Exercise description: Select the lines of the records containing the word "RolloutItem" and list them.

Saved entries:
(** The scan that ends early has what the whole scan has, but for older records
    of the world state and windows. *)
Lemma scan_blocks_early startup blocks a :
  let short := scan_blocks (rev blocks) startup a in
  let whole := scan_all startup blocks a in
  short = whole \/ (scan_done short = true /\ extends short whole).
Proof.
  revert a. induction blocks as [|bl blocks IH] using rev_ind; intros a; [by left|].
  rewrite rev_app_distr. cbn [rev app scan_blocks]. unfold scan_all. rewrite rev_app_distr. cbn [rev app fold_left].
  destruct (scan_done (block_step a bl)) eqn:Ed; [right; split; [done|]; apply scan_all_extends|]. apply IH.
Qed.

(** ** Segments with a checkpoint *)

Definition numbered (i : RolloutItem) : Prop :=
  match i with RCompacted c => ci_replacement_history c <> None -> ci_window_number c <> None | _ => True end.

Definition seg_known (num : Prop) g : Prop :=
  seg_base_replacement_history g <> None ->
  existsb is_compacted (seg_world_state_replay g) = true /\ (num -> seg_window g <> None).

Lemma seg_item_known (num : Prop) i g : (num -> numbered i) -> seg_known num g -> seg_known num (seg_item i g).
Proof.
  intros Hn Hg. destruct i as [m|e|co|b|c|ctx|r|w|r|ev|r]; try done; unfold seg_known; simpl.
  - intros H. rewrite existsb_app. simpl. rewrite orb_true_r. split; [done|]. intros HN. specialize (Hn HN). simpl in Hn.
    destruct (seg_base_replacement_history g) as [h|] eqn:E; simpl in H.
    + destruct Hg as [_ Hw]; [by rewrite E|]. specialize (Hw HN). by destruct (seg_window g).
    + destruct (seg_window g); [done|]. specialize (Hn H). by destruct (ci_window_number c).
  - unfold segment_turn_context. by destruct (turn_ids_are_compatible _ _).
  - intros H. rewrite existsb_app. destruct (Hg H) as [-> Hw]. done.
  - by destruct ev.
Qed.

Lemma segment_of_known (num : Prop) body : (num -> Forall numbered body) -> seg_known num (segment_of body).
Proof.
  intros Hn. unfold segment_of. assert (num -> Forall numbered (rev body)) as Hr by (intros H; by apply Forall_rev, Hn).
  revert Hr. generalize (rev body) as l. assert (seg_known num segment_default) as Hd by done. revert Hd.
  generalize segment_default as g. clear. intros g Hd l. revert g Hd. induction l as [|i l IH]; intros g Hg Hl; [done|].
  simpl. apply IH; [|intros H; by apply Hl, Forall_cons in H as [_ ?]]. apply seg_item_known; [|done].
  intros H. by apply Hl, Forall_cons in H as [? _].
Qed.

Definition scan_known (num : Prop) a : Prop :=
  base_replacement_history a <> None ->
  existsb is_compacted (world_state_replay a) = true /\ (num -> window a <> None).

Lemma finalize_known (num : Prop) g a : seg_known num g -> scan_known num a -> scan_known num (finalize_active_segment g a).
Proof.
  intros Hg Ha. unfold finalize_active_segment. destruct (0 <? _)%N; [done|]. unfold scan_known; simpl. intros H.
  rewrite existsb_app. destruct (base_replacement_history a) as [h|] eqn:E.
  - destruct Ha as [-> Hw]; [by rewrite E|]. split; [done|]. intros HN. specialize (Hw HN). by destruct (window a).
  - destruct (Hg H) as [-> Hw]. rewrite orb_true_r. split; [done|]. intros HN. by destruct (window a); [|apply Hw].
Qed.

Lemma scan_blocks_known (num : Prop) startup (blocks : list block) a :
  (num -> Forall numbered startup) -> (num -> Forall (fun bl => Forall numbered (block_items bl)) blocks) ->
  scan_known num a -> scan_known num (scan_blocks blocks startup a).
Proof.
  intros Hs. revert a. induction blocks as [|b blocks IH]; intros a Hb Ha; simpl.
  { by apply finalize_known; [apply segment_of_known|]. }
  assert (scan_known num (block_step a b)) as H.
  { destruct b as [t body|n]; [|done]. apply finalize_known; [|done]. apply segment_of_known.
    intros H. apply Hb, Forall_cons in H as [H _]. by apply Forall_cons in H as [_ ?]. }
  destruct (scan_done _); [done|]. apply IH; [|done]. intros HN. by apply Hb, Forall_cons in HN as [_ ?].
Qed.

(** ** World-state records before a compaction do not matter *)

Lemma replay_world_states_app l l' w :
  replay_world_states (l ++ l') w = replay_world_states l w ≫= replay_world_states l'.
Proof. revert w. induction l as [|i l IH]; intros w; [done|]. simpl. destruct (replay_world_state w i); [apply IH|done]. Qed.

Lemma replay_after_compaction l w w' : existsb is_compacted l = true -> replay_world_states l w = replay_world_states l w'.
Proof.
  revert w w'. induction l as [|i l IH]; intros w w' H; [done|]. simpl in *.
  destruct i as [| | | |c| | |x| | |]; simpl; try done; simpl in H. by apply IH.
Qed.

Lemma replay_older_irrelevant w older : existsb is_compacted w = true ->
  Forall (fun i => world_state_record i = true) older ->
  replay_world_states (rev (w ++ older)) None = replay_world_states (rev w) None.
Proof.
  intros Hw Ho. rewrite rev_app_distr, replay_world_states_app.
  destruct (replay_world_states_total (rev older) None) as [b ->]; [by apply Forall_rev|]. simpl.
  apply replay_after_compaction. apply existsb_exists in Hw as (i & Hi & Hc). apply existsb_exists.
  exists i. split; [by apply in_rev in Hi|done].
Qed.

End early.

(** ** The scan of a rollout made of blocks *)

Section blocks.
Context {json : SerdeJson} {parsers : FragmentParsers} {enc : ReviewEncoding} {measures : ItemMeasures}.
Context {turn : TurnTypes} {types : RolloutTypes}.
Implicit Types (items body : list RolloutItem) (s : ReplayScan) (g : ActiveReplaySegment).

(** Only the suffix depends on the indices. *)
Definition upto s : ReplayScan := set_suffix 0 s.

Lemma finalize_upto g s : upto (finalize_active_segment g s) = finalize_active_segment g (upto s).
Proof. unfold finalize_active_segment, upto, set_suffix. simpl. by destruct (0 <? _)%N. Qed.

Result for this task:
Definition numbered (i : RolloutItem) : Prop :=
Implicit Types (items body : list RolloutItem) (s : ReplayScan) (g : ActiveReplaySegment).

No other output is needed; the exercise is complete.